Pollock is most famous for his pouring technique and for painting his large canvases on the floor using heavily loaded brushes, sticks and turkey-basters to disperse the paint. Analysis of Number 2, 1949 (9.68 × 4.81 m; Utica, NY, Munson-Williams-Proctor Inst.) will clarify his methods. The surface consists of poured lines and small drops of paint on commercially dyed dark red fabric. The sequence of colours is as follows: thin grey and white lines, a row of bold black curves, an overall intertwining of white and finally delicate pourings and touches of yellow, silver, scarlet, and Indian red. Oil from the larger concentrations of black and white paint bled into the porous fabric, creating shadow-like areas of a darker red. Pollock exploited this by carefully placing drops of Indian red paint, the same colour as the fabric, within these darker areas, creating a repoussoir effect that gives a lively dimensionality to what would otherwise have appeared a drab mistake. Pollock was not arbitrarily ‘dripping’ paint but was concerned about, and carefully controlling, his painterly effects, despite the implications of the idea of ACTION PAINTING. The first elements of the curvilinear design can be traced on the reverse of Number 2, 1949 because it is painted on fabric rather than canvas.

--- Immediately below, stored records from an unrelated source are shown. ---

Lemma start_election_hom n : start_election (nmap n) = nmap (start_election n).
Proof.
  unfold start_election. cbn zeta.
  set (m := n <| n_role := Candidate |> <| n_current_term := n_current_term n + 1 |>
    <| n_voted_for := Some (n_id n) |>).
  change ((nmap n) <| n_role := Candidate |> <| n_current_term := n_current_term (nmap n) + 1 |>
    <| n_voted_for := Some (n_id (nmap n)) |>) with (nmap m).
  rewrite !persist_hom. clearbody m. set (m0 := persist_hard_state m). clearbody m0.
  set (m1 := reset_election_timer (m0 <| n_leader_id := None |> <| n_votes := {[n_id m0]} |>)).
  change (reset_election_timer ((nmap m0) <| n_leader_id := None |>
    <| n_votes := {[n_id (nmap m0)]} |>)) with (nmap m1).
  clearbody m1. hom_if; [apply become_leader_hom|].
  unfold last_log_term. hom_reads.
  by apply (nmap_fold (λ n p, send p (n_current_term m1)
    (RequestVote (st_last_index (n_storage m1)) (default 0 (st_term (st_last_index (n_storage m1)) (n_storage m1)))) n)).
Qed.

Lemma check_quorum_tick_hom n : check_quorum_tick (nmap n) = nmap (check_quorum_tick n).
Proof.
  unfold check_quorum_tick. cbn zeta. set (m := n <| n_quorum_elapsed := _ |>).
  change ((nmap n) <| n_quorum_elapsed := _ |>) with (nmap m).
  change (n_election_timeout (nmap m)) with (n_election_timeout m).
  change (n_quorum_elapsed (nmap m)) with (n_quorum_elapsed m).
  destruct (_ <=? _); [|done].
  set (m1 := m <| n_quorum_elapsed := 0 |> <| n_recent_active := ∅ |>).
  change ((nmap m) <| n_quorum_elapsed := 0 |> <| n_recent_active := ∅ |>) with (nmap m1).
  match goal with |- (if ?c then _ else _) = nmap (if ?d then _ else _) => change c with d; destruct d end;
    [apply become_follower_hom|done].
Qed.

Lemma tick_hom n : tick (nmap n) = nmap (tick n).
Proof.
  unfold tick. change (n_role (nmap n)) with (n_role n). destruct (n_role n).
  1, 2: cbn zeta; set (m := n <| n_election_elapsed := _ |>);
    change ((nmap n) <| n_election_elapsed := _ |>) with (nmap m);
    match goal with |- (if ?c then _ else _) = nmap (if ?d then _ else _) => change c with d; destruct d end;
    [apply start_election_hom|done].
  cbn zeta. change (n_transfer_target (nmap n)) with (n_transfer_target n).
  set (n1 := match n_transfer_target n with Some _ => _ | None => n end).
  match goal with |- context [(match n_transfer_target n with Some _ => ?a | None => nmap n end)] =>
    assert ((match n_transfer_target n with Some _ => a | None => nmap n end) = nmap n1) as -> end.
  { unfold n1. destruct (n_transfer_target n); [|done]. cbn.
    by match goal with |- (if ?c then _ else _) = nmap (if ?d then _ else _) => change c with d; destruct d end. }
  clearbody n1. set (n2 := n1 <| n_heartbeat_elapsed := n_heartbeat_elapsed n1 + 1 |>).
  change ((nmap n1) <| n_heartbeat_elapsed := n_heartbeat_elapsed (nmap n1) + 1 |>) with (nmap n2).
  rewrite <- check_quorum_tick_hom. f_equal.
  change (n_heartbeat_timeout (nmap n2)) with (n_heartbeat_timeout n2).
  change (n_heartbeat_elapsed (nmap n2)) with (n_heartbeat_elapsed n2).
  destruct (_ <=? _); [|done]. exact (broadcast_append_hom (n2 <| n_heartbeat_elapsed := 0 |>)).
Qed.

Elements that soaked through appear there as if white were under black but appear on the front with the white on top, showing that Pollock filled in parts of the white lines so the overall aesthetic balance of lights and darks would, as he liked to say, ‘work’.

The vertical black elements of the composition all feel as if the hand had applied them from left to right. Looking at the predominant white elements, a certain tension is discernible. The problem posed by visual instinct is solved by recognizing that the whites were mostly set down from the other edge of the canvas. For Pollock, painting on the floor like a Native American sand painter, it was a matter of working along both of its long sides. When the painting is reversed it is apparent that the whites flow as freely and logically as the blacks. One of the hallmarks of most of Pollock’s large-scale work is that the major design elements flow from left to right, as if written out. The left edge of the work, whichever side Pollock is working from, always begins with an elegant pirouette of paint, which then dances across the length of the canvas, until it reaches the terminal right edge, where a suddenly stymied form signifies the artist’s frustration that subjective infinity is limited by the objective length of his ground. In the case of Number 2, 1949, after thinking through the overall coherence of its composition from both sides, Pollock felt it ‘worked’ better if the tension in the whites was retained against the freer blacks underneath. This was typical of his way of thinking, akin to the wildness of nature.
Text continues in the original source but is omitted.